> **Work task**
What is needed is a word-for-word copy of the records below.

> **Exercise input**

◇ ◇ ◇ ◇ ◇ ◇ ◇

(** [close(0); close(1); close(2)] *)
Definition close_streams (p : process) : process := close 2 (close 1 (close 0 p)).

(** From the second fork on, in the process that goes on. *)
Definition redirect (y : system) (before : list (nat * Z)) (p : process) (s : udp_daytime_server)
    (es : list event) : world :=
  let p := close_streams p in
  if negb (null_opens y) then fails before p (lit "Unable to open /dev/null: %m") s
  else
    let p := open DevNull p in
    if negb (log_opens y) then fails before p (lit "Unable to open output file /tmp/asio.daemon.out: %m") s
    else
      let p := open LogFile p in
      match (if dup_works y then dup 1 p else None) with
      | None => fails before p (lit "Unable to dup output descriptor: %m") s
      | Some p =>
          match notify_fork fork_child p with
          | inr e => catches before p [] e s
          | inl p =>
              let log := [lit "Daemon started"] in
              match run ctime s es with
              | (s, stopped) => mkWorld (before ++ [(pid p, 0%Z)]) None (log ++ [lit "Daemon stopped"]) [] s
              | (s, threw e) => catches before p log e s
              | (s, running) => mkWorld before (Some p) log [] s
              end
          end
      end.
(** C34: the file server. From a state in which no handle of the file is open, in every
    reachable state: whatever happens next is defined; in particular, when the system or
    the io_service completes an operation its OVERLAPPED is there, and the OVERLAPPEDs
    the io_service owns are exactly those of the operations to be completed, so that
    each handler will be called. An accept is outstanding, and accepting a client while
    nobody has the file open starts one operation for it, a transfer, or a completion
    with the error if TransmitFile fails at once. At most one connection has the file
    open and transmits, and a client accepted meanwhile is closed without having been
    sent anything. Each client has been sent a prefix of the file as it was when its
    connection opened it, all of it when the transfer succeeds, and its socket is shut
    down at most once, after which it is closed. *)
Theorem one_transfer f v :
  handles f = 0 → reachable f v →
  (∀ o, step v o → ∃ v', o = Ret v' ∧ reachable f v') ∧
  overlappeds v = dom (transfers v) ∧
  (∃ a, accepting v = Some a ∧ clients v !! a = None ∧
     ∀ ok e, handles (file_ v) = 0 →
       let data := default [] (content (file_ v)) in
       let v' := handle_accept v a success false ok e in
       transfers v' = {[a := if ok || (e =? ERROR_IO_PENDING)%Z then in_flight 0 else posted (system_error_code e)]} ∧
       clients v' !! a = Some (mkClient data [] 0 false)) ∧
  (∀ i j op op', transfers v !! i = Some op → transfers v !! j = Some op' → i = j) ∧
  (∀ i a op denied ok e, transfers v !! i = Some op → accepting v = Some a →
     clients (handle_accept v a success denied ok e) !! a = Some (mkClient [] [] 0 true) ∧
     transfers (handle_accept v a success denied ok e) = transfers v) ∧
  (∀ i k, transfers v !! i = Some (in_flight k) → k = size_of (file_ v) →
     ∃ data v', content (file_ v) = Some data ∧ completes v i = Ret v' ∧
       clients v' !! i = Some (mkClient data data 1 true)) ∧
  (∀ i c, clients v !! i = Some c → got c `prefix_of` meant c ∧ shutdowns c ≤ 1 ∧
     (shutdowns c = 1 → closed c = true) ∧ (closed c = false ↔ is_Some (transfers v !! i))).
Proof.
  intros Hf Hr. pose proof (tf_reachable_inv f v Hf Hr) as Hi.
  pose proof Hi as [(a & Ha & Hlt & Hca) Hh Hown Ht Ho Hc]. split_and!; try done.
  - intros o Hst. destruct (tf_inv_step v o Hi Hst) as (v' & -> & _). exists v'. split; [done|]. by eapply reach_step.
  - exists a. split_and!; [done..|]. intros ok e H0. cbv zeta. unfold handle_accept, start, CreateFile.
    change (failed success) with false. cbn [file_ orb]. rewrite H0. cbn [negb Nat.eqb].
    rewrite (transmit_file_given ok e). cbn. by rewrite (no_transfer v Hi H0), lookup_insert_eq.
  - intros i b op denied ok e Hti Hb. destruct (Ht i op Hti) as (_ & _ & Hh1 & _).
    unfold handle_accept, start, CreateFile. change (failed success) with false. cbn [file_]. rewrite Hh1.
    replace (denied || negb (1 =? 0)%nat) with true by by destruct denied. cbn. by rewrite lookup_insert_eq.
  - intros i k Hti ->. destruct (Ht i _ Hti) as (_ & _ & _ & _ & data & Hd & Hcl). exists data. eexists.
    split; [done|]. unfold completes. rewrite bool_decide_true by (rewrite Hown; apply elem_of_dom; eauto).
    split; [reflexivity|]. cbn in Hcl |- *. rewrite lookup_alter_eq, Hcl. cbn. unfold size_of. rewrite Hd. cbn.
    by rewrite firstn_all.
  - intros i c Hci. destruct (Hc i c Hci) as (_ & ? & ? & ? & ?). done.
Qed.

◇ ◇ ◇ ◇ ◇ ◇ ◇

> **Solved problem**
(** [close(0); close(1); close(2)] *)
Definition close_streams (p : process) : process := close 2 (close 1 (close 0 p)).

(** From the second fork on, in the process that goes on. *)
Definition redirect (y : system) (before : list (nat * Z)) (p : process) (s : udp_daytime_server)
    (es : list event) : world :=
  let p := close_streams p in
  if negb (null_opens y) then fails before p (lit "Unable to open /dev/null: %m") s
  else
    let p := open DevNull p in
    if negb (log_opens y) then fails before p (lit "Unable to open output file /tmp/asio.daemon.out: %m") s
    else
      let p := open LogFile p in
      match (if dup_works y then dup 1 p else None) with
      | None => fails before p (lit "Unable to dup output descriptor: %m") s
      | Some p =>
          match notify_fork fork_child p with
          | inr e => catches before p [] e s
          | inl p =>
              let log := [lit "Daemon started"] in
              match run ctime s es with
              | (s, stopped) => mkWorld (before ++ [(pid p, 0%Z)]) None (log ++ [lit "Daemon stopped"]) [] s
              | (s, threw e) => catches before p log e s
              | (s, running) => mkWorld before (Some p) log [] s
              end
          end
      end.
(** C34: the file server. From a state in which no handle of the file is open, in every
    reachable state: whatever happens next is defined; in particular, when the system or
    the io_service completes an operation its OVERLAPPED is there, and the OVERLAPPEDs
    the io_service owns are exactly those of the operations to be completed, so that
    each handler will be called. An accept is outstanding, and accepting a client while
    nobody has the file open starts one operation for it, a transfer, or a completion
    with the error if TransmitFile fails at once. At most one connection has the file
    open and transmits, and a client accepted meanwhile is closed without having been
    sent anything. Each client has been sent a prefix of the file as it was when its
    connection opened it, all of it when the transfer succeeds, and its socket is shut
    down at most once, after which it is closed. *)
Theorem one_transfer f v :
  handles f = 0 → reachable f v →
  (∀ o, step v o → ∃ v', o = Ret v' ∧ reachable f v') ∧
  overlappeds v = dom (transfers v) ∧
  (∃ a, accepting v = Some a ∧ clients v !! a = None ∧
     ∀ ok e, handles (file_ v) = 0 →
       let data := default [] (content (file_ v)) in
       let v' := handle_accept v a success false ok e in
       transfers v' = {[a := if ok || (e =? ERROR_IO_PENDING)%Z then in_flight 0 else posted (system_error_code e)]} ∧
       clients v' !! a = Some (mkClient data [] 0 false)) ∧
  (∀ i j op op', transfers v !! i = Some op → transfers v !! j = Some op' → i = j) ∧
  (∀ i a op denied ok e, transfers v !! i = Some op → accepting v = Some a →
     clients (handle_accept v a success denied ok e) !! a = Some (mkClient [] [] 0 true) ∧
     transfers (handle_accept v a success denied ok e) = transfers v) ∧
  (∀ i k, transfers v !! i = Some (in_flight k) → k = size_of (file_ v) →
     ∃ data v', content (file_ v) = Some data ∧ completes v i = Ret v' ∧
       clients v' !! i = Some (mkClient data data 1 true)) ∧
  (∀ i c, clients v !! i = Some c → got c `prefix_of` meant c ∧ shutdowns c ≤ 1 ∧
     (shutdowns c = 1 → closed c = true) ∧ (closed c = false ↔ is_Some (transfers v !! i))).
Proof.
  intros Hf Hr. pose proof (tf_reachable_inv f v Hf Hr) as Hi.
  pose proof Hi as [(a & Ha & Hlt & Hca) Hh Hown Ht Ho Hc]. split_and!; try done.
  - intros o Hst. destruct (tf_inv_step v o Hi Hst) as (v' & -> & _). exists v'. split; [done|]. by eapply reach_step.
  - exists a. split_and!; [done..|]. intros ok e H0. cbv zeta. unfold handle_accept, start, CreateFile.
    change (failed success) with false. cbn [file_ orb]. rewrite H0. cbn [negb Nat.eqb].
    rewrite (transmit_file_given ok e). cbn. by rewrite (no_transfer v Hi H0), lookup_insert_eq.
  - intros i b op denied ok e Hti Hb. destruct (Ht i op Hti) as (_ & _ & Hh1 & _).
    unfold handle_accept, start, CreateFile. change (failed success) with false. cbn [file_]. rewrite Hh1.
    replace (denied || negb (1 =? 0)%nat) with true by by destruct denied. cbn. by rewrite lookup_insert_eq.
  - intros i k Hti ->. destruct (Ht i _ Hti) as (_ & _ & _ & _ & data & Hd & Hcl). exists data. eexists.
    split; [done|]. unfold completes. rewrite bool_decide_true by (rewrite Hown; apply elem_of_dom; eauto).
    split; [reflexivity|]. cbn in Hcl |- *. rewrite lookup_alter_eq, Hcl. cbn. unfold size_of. rewrite Hd. cbn.
    by rewrite firstn_all.
  - intros i c Hci. destruct (Hc i c Hci) as (_ & ? & ? & ? & ?). done.
Qed.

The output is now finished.